Quote:
Originally Posted by phunkphish
Your math seems wrong since you're considering 4 opponents.
On the flop, we have to hope the case ten is not among their 14 collective cards after having seen 5 cards. So 14/47 chance the ten is among their cards = 29.8%. This assumes they are playing random cards. If you discount a lot of small card combos, this percentage should go up.
The bigger idea is that the times you are good, you gain multiple bets from opponents; the times you are bad, it only costs you 1 bet.

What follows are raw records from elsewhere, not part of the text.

(* ===== verification/_CoqProject ===== *)
-Q . S2P
Prelude.v
Config.v
Replace.v
Field.v
Line.v
Driver.v
Loop.v
Rfc4180.v
Sinks.v
Calls.v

yeah that's more what I was thinking. my back of the envelope calculations were something like 12/48 cards saw the flop (I think it was 6 opponents not 7), so that's 25%, a little fudge factor for tens being "usually played" (how big this fudge factor should be depends on how loose these guys are), so I arrived at like 30%. Then I feel the fact that three people called the flop actually raises the chances of it.

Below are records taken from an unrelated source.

(** * Service-center dispatch engine (app.py): embedding and properties

    The development follows [app.py]: the [Agent] and [Customer] classes with
    their lifecycle methods, the three scheduling functions over the global
    waiting queue and agent pool, the metrics endpoint and the algorithm
    switch.

    Conventions of the embedding.
    - A [datetime] is its number of microseconds since the epoch (the
      resolution of Python's [datetime]); a [timedelta] is a signed number
      of microseconds and [total_seconds] is the exact rational number of
      seconds.  Python floats are read as exact numbers: rationals wherever the
      code only adds, divides and rounds, reals where it takes a square
      root.  Floating-point rounding error is outside the model, so no
      property here rests on two differently ordered float computations
      giving the same number.
    - Every call of [datetime.now()] is an explicit argument of the function
      that makes it, one argument per call.
    - Methods that mutate [self] or an argument return the new values.
    - The locks are not modelled: each function is one sequential call. *)

From Stdlib Require Import ZArith QArith Qround Qreduction List String Bool Lia.
From Stdlib Require Import Permutation Sorted.
From Stdlib Require Import Reals Lra.
Import ListNotations.

Open Scope Z_scope.

(** ** Time *)

Definition datetime := Z.
Definition timedelta := Z.

(** [timedelta.total_seconds()] *)
Definition total_seconds (td : timedelta) : Q := td # 1000000.

(** ** Exceptions raised by the modelled code *)

Inductive exn := TypeError | IndexError.

Inductive result (A : Type) :=
| Return (x : A)
| Raise (e : exn).
Arguments Return {A} x.
Arguments Raise {A} e.

(** ** [round(x, 2)] on exact rationals: nearest multiple of 1/100, exact
    ties to the even multiple.

    Python rounds the binary float it holds, so where the float lies just
    beside a decimal tie, or where float error moves a value across a
    rounding boundary, the program's result and this one differ by 0.01.
    Properties below that involve a rounded value are kept to cases where
    the two agree: values that are exact in binary, bounds, and equations
    between one and the same computation. *)

Definition round_half_even (q : Q) : Z :=
  let f := Qfloor q in
  match Qcompare (q - inject_Z f) (1 # 2) with
  | Lt => f
  | Gt => f + 1
  | Eq => if Z.even f then f else f + 1
  end.

Definition py_round2 (q : Q) : Q := Qred (round_half_even (q * 100) # 100).

Definition Qlt_bool (a b : Q) : bool := negb (Qle_bool b a).

(** ** Priorities *)

Inductive Priority := VIP | Corporate | Normal.

Definition PRIORITY_LEVELS (p : Priority) : Z :=
  match p with
  | VIP => 3
  | Corporate => 2
  | Normal => 1
  end.

(** ** class Customer *)

Record Customer := mkCustomer {
  customer_id : string;
  priority : Priority;
  service_time : Z;
  arrival_time : datetime;
  service_start_time : option datetime;
  service_end_time : option datetime;
  status : string;
  assigned_agent : option string;
  wait_time : option Q
}.

(** [priority_level] is set once in [__init__] from [PRIORITY_LEVELS] and
    never written again. *)
Definition priority_level (c : Customer) : Z := PRIORITY_LEVELS (priority c).

Definition Customer_init (cid : string) (p : Priority) (st : Z)
    (now : datetime) : Customer :=
  {| customer_id := cid; priority := p; service_time := st;
     arrival_time := now; service_start_time := None;
     service_end_time := None; status := "Waiting";
     assigned_agent := None; wait_time := None |}.

(** The dictionary built by [Customer.to_dict]; [cv_wait_time = None] stands
    for the string "N/A". *)
Record CustomerView := mkCustomerView {
  cv_customer_id : string;
  cv_priority : Priority;
  cv_service_time : Z;
  cv_arrival_time : datetime;
  cv_status : string;
  cv_assigned_agent : option string;
  cv_wait_time : option Q
}.

Definition Customer_to_dict (c : Customer) : CustomerView :=
  {| cv_customer_id := customer_id c; cv_priority := priority c;
     cv_service_time := service_time c; cv_arrival_time := arrival_time c;
     cv_status := status c; cv_assigned_agent := assigned_agent c;
     cv_wait_time := wait_time c |}.

(** ** class Agent

    [customers_served] holds references to customer objects; the program
    only ever reads its length.  A reference is recorded by the customer's
    id. *)

Record Agent := mkAgent {
  agent_id : string;
  name : string;
  workload_limit : Z;
  current_workload : Z;
  available : bool;
  customers_served : list string;
  total_service_time : Q;
  idle_time : Q;
  last_status_change : datetime
}.

Definition Agent_init (aid nm : string) (limit : Z) (now : datetime) : Agent :=
  {| agent_id := aid; name := nm; workload_limit := limit;
     current_workload := 0; available := true; customers_served := [];
     total_service_time := 0; idle_time := 0; last_status_change := now |}.

Definition assign_customer (self : Agent) (customer : Customer)
    (now : datetime) : Agent * Customer * bool :=
  if current_workload self <? workload_limit self then
    let w := current_workload self + 1 in
    let self' :=
      {| agent_id := agent_id self; name := name self;
         workload_limit := workload_limit self;
         current_workload := w;
         available := if w =? workload_limit self then false
                      else available self;
         customers_served := customers_served self ++ [customer_id customer];
         total_service_time := total_service_time self;
         idle_time := idle_time self;
         last_status_change := last_status_change self |} in
    let customer' :=
      {| customer_id := customer_id customer; priority := priority customer;
         service_time := service_time customer;
         arrival_time := arrival_time customer;
         service_start_time := Some now;
         service_end_time := service_end_time customer;
         status := "Being Served";
         assigned_agent := Some (agent_id self);
         wait_time := wait_time customer |} in
    (self', customer', true)
  else (self, customer, false).

(** [complete_service] reads the clock twice: [now1] for the duration and
    [now2] for [service_end_time].  When the customer has no
    [service_start_time] the subtraction raises after the workload and the
    flag have been written. *)
Definition complete_service (self : Agent) (customer : Customer)
    (now1 now2 : datetime) : Agent * Customer * result Q :=
  let w := current_workload self - 1 in
  let self1 :=
    {| agent_id := agent_id self; name := name self;
       workload_limit := workload_limit self;
       current_workload := w;
       available := if w <? workload_limit self then true
                    else available self;
       customers_served := customers_served self;
       total_service_time := total_service_time self;
       idle_time := idle_time self;
       last_status_change := last_status_change self |} in
  match service_start_time customer with
  | None => (self1, customer, Raise TypeError)
  | Some start =>
      let service_duration := total_seconds (now1 - start) in
      let self2 :=
        {| agent_id := agent_id self1; name := name self1;
           workload_limit := workload_limit self1;
           current_workload := current_workload self1;
           available := available self1;
           customers_served := customers_served self1;
           total_service_time :=
             (total_service_time self1 + service_duration)%Q;
           idle_time := idle_time self1;
           last_status_change := last_status_change self1 |} in
      let customer' :=
        {| customer_id := customer_id customer;
           priority := priority customer;
           service_time := service_time customer;
           arrival_time := arrival_time customer;
           service_start_time := service_start_time customer;
           service_end_time := Some now2;
           status := "Completed";
           assigned_agent := assigned_agent customer;
           wait_time :=
             Some (total_seconds (start - arrival_time customer)) |} in
      (self2, customer', Return service_duration)
  end.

lawdude I suspect your equity number being so high may come from assuming there are too many drawing dead pocket pairs out there (both by not having enough **** boxes in ranges and by not discounting the fact that 77 to 99 probably would have raised on the preflop), but can also see an argument that 98s is not folding this flop. Even with all this nonsense if you're WAY off which I don't think you are there appears to be no chance we have less than 60% equity 4 ways, can still expect tons of worse hands to call, and would actually really like to fold a naked ace (which has potentially four outs) to fold.
So I stick with my original statement you absolutely must bet.